» DATA RECORDS:
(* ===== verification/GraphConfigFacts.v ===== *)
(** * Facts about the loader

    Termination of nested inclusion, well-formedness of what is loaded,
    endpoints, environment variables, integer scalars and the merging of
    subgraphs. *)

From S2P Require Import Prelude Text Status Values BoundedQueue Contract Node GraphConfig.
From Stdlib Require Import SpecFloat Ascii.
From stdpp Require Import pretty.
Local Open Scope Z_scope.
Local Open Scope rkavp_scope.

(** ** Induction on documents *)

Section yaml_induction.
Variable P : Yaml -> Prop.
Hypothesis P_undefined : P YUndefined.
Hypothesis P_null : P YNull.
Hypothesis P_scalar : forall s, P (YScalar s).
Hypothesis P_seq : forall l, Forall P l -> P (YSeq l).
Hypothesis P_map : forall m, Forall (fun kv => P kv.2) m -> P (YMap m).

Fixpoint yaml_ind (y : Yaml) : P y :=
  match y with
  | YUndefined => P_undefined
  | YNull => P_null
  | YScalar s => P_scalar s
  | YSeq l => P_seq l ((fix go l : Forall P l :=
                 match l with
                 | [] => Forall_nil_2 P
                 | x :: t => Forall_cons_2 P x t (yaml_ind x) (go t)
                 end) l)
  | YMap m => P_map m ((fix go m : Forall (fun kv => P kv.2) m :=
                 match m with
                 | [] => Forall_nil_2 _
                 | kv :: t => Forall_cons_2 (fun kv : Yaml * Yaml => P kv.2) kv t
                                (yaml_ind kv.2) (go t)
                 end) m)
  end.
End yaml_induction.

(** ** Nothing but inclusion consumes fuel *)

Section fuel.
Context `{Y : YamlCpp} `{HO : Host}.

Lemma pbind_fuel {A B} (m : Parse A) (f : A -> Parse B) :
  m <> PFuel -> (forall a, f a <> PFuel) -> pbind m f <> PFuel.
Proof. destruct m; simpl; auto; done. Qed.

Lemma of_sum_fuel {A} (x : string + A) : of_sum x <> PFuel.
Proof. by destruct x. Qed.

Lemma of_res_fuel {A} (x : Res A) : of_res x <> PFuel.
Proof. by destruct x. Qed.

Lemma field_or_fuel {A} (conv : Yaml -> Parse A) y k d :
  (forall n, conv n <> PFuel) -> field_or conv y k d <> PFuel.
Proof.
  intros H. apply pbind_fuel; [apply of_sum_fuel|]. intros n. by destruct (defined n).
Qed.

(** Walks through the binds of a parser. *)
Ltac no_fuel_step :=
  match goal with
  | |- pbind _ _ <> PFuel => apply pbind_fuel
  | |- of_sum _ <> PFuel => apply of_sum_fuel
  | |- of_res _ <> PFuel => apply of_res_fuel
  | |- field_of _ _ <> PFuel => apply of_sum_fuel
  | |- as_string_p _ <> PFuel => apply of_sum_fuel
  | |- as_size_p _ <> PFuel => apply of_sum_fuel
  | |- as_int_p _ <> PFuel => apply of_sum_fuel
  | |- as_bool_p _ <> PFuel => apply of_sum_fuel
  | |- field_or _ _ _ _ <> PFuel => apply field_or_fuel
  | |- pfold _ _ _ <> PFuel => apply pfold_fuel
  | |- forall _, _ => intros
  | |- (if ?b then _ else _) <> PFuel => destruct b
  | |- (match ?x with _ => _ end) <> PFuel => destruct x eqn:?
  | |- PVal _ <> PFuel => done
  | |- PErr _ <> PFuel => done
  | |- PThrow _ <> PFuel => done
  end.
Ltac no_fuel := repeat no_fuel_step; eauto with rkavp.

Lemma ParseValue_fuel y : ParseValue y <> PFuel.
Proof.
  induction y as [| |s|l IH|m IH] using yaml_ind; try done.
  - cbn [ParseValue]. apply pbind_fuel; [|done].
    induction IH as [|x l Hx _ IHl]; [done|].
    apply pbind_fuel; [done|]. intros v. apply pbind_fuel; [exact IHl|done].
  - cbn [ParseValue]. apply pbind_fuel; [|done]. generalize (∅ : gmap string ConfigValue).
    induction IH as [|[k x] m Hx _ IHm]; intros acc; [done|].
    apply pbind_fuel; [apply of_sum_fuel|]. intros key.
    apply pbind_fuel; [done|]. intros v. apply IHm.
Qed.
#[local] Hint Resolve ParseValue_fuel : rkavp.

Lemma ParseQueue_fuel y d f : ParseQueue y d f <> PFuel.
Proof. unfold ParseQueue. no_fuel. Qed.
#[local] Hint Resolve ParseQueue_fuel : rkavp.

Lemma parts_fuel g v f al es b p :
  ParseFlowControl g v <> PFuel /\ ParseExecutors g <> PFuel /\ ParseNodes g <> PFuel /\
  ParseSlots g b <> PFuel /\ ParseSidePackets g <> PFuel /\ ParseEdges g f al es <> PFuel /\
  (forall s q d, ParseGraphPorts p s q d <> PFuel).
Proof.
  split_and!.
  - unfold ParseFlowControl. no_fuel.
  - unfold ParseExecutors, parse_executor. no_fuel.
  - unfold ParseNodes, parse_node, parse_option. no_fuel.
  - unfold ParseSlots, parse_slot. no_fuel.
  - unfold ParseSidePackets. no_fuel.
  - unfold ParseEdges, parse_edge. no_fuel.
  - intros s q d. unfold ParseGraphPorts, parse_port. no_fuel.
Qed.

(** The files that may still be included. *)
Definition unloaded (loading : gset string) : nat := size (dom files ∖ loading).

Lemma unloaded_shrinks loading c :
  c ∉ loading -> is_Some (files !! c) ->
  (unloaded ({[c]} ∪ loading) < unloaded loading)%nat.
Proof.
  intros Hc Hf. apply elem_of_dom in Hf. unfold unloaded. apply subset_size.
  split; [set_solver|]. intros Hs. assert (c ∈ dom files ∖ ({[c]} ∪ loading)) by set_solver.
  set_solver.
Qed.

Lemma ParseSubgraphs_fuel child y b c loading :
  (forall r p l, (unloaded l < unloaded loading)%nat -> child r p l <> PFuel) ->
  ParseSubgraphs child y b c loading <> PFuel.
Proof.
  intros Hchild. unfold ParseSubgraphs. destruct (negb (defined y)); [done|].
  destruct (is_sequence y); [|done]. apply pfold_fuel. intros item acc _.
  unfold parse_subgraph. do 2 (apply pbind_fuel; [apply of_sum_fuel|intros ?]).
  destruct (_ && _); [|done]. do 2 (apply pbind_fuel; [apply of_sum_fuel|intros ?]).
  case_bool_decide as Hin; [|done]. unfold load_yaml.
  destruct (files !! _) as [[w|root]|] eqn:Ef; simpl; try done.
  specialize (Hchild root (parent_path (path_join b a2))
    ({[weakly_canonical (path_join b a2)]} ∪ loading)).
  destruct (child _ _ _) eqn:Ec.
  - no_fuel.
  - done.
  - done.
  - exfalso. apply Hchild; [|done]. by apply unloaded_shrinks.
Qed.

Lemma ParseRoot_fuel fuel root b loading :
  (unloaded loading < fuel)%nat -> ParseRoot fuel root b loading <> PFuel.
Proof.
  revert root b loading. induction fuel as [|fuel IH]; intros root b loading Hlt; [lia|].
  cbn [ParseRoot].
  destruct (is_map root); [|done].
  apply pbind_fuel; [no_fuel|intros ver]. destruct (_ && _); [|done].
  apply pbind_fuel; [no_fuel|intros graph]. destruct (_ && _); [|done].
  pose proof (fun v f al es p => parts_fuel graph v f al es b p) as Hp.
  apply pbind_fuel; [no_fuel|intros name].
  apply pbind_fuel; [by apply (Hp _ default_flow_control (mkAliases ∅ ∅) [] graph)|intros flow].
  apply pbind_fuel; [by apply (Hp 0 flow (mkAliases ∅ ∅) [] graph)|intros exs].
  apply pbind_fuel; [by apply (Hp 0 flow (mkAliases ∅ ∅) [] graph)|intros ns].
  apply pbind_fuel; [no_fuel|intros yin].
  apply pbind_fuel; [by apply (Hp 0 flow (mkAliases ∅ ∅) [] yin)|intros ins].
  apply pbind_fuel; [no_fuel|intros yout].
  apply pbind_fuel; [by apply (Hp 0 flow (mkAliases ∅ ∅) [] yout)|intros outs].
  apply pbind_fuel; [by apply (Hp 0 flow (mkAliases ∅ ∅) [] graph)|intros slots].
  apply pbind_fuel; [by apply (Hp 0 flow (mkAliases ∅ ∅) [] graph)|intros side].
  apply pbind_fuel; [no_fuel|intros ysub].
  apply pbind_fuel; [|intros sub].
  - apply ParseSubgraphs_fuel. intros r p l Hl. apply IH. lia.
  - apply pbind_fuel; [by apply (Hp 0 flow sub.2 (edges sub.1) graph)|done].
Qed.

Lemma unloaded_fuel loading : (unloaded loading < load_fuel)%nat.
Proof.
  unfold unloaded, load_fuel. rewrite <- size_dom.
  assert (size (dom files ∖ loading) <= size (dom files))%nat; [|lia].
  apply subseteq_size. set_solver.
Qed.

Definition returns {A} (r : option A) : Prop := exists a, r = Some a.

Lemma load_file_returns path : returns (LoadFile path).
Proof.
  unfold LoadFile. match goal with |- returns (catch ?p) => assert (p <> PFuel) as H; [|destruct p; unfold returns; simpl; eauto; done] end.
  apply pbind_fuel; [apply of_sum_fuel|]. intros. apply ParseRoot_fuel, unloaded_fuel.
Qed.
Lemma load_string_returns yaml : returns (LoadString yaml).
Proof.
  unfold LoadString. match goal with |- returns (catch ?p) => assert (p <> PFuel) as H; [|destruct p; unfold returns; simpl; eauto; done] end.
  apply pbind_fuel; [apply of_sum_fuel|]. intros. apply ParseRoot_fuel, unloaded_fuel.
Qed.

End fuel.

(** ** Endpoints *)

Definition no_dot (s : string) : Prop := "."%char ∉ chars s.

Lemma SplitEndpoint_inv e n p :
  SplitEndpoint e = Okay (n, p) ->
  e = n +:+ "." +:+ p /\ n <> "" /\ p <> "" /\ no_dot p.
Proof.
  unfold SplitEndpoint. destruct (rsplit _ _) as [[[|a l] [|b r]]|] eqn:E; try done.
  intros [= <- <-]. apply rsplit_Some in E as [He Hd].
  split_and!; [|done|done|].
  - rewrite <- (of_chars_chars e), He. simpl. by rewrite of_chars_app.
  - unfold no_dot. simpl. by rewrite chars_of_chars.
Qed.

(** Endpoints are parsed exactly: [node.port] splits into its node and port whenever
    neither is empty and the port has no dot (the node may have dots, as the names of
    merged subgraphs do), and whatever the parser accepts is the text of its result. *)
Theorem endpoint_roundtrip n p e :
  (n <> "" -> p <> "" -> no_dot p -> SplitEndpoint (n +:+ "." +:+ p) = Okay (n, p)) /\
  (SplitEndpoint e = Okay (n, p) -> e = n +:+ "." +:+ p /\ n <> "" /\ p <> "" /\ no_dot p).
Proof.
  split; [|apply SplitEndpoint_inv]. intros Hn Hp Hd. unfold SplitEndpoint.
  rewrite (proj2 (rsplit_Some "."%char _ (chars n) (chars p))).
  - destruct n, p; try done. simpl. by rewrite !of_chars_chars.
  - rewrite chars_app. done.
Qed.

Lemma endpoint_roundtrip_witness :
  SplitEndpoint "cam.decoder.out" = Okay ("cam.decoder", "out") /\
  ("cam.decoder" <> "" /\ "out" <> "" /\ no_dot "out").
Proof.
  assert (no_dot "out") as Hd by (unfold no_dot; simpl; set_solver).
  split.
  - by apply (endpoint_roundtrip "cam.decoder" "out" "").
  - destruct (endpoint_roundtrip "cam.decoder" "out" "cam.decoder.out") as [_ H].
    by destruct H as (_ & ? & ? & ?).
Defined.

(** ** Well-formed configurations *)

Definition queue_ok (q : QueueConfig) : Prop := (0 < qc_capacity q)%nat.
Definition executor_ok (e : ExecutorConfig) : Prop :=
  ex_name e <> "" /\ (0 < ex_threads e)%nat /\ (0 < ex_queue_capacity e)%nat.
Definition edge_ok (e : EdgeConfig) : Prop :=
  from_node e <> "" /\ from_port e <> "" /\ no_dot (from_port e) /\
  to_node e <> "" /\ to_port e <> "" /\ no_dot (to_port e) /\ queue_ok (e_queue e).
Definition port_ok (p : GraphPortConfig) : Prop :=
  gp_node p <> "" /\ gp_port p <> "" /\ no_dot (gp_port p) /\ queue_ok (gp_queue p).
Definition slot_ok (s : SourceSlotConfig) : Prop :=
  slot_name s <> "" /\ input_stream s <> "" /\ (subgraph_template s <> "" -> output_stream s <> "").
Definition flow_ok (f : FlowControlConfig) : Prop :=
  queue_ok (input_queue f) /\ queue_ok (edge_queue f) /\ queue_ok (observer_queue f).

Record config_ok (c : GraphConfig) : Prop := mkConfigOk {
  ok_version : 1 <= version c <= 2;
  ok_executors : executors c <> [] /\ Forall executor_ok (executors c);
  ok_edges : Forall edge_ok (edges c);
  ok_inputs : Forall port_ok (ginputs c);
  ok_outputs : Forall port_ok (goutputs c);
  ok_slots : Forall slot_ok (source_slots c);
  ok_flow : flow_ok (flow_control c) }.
---
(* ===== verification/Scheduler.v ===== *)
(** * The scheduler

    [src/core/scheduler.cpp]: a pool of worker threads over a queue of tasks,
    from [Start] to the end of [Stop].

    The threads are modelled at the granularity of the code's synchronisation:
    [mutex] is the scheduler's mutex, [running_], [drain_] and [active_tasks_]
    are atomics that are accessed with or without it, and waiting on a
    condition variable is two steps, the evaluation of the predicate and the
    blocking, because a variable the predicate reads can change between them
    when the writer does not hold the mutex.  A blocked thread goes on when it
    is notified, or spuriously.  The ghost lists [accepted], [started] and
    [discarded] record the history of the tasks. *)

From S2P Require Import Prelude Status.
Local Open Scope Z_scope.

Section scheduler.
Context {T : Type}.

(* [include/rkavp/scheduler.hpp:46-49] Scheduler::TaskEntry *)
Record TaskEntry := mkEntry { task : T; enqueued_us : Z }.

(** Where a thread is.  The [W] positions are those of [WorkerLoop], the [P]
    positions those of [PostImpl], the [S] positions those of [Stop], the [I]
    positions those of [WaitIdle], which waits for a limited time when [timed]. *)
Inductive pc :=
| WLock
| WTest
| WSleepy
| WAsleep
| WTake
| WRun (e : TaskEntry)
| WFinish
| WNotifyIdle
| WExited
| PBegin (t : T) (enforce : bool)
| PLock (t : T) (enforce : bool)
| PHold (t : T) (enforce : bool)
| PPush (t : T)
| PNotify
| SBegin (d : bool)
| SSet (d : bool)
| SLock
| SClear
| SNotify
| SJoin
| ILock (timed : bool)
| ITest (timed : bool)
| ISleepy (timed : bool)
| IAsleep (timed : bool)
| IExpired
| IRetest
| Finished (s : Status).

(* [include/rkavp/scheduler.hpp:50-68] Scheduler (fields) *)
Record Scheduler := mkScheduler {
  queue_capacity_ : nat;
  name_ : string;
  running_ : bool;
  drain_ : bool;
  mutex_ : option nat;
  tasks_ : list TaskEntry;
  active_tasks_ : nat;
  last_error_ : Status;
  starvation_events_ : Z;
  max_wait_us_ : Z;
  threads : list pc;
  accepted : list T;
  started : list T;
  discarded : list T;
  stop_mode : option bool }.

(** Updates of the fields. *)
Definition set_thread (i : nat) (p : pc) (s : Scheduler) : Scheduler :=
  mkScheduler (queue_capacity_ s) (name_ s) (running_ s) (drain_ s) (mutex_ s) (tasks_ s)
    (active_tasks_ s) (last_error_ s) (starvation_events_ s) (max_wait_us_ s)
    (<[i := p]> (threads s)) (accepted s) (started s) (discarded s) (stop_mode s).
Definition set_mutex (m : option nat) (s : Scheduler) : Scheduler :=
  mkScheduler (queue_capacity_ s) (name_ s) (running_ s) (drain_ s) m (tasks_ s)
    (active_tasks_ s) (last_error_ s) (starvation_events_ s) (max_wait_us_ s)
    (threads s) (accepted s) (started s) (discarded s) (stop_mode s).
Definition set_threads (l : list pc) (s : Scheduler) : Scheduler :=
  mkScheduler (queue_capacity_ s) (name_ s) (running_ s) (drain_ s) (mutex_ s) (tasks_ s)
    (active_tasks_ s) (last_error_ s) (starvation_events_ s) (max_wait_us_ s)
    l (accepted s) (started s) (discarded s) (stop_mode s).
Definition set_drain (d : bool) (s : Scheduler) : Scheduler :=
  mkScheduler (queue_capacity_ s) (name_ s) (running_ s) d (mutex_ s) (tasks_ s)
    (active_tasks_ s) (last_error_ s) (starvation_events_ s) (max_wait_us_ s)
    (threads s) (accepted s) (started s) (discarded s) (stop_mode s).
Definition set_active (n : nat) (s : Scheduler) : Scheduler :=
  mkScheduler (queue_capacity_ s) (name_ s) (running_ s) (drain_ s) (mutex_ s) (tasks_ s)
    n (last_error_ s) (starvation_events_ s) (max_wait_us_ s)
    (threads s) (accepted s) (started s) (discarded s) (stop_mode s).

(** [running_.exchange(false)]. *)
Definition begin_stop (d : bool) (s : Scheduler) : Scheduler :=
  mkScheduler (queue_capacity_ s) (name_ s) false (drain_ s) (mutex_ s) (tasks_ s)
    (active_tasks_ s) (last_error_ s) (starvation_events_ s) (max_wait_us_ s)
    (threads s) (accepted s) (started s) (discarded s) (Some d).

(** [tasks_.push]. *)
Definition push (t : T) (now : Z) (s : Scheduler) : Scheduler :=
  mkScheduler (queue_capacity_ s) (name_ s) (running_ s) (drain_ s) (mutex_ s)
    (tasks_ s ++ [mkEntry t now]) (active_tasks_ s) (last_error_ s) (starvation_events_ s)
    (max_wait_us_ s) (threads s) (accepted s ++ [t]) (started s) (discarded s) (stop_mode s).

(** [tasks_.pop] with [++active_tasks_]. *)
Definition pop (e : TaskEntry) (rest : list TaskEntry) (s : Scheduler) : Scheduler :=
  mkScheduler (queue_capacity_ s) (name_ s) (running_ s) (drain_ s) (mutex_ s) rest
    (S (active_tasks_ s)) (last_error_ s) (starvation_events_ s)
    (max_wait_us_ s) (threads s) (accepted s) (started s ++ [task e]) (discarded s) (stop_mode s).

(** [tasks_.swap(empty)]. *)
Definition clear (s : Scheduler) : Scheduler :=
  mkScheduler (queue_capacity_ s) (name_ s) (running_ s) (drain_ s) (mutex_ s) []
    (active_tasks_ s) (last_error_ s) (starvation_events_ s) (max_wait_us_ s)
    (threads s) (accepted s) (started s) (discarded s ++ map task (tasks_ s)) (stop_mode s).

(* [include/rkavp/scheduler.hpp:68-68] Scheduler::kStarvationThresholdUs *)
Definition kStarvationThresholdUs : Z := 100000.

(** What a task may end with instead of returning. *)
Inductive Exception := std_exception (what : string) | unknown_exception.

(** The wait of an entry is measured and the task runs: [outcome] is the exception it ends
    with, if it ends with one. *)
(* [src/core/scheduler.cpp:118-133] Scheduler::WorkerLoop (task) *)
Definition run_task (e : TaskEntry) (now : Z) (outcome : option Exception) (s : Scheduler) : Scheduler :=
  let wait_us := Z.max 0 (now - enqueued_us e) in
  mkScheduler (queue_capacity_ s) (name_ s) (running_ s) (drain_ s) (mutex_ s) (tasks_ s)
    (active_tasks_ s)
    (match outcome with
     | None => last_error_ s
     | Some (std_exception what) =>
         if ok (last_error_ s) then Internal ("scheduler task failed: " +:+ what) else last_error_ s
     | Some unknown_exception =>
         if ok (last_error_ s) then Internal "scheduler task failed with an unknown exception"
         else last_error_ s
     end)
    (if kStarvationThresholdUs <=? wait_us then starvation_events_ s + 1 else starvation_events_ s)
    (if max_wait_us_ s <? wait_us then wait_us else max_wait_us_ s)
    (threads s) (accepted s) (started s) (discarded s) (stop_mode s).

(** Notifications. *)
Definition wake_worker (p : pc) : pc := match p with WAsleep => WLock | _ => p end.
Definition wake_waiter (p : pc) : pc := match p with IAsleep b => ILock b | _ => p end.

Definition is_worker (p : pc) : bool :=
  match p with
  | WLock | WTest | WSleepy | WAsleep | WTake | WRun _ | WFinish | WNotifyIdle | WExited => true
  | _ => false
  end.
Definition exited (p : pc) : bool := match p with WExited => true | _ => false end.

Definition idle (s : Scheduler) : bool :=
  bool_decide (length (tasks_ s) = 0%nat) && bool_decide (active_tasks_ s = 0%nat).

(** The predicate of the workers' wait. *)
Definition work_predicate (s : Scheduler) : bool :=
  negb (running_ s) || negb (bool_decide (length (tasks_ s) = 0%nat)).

» ASSIGNED TASK: Here the job is to set down exactly the lines of the material above that fall between the one with "(* ===== verification/GraphConfigFacts.v" and the one with "Proof. destruct m; simpl; auto; done. Qed.", inclusive, and nothing beyond them.

» SOLVED PROBLEM:
(* ===== verification/GraphConfigFacts.v ===== *)
(** * Facts about the loader

    Termination of nested inclusion, well-formedness of what is loaded,
    endpoints, environment variables, integer scalars and the merging of
    subgraphs. *)

From S2P Require Import Prelude Text Status Values BoundedQueue Contract Node GraphConfig.
From Stdlib Require Import SpecFloat Ascii.
From stdpp Require Import pretty.
Local Open Scope Z_scope.
Local Open Scope rkavp_scope.

(** ** Induction on documents *)

Section yaml_induction.
Variable P : Yaml -> Prop.
Hypothesis P_undefined : P YUndefined.
Hypothesis P_null : P YNull.
Hypothesis P_scalar : forall s, P (YScalar s).
Hypothesis P_seq : forall l, Forall P l -> P (YSeq l).
Hypothesis P_map : forall m, Forall (fun kv => P kv.2) m -> P (YMap m).

Fixpoint yaml_ind (y : Yaml) : P y :=
  match y with
  | YUndefined => P_undefined
  | YNull => P_null
  | YScalar s => P_scalar s
  | YSeq l => P_seq l ((fix go l : Forall P l :=
                 match l with
                 | [] => Forall_nil_2 P
                 | x :: t => Forall_cons_2 P x t (yaml_ind x) (go t)
                 end) l)
  | YMap m => P_map m ((fix go m : Forall (fun kv => P kv.2) m :=
                 match m with
                 | [] => Forall_nil_2 _
                 | kv :: t => Forall_cons_2 (fun kv : Yaml * Yaml => P kv.2) kv t
                                (yaml_ind kv.2) (go t)
                 end) m)
  end.
End yaml_induction.

(** ** Nothing but inclusion consumes fuel *)

Section fuel.
Context `{Y : YamlCpp} `{HO : Host}.

Lemma pbind_fuel {A B} (m : Parse A) (f : A -> Parse B) :
  m <> PFuel -> (forall a, f a <> PFuel) -> pbind m f <> PFuel.
Proof. destruct m; simpl; auto; done. Qed.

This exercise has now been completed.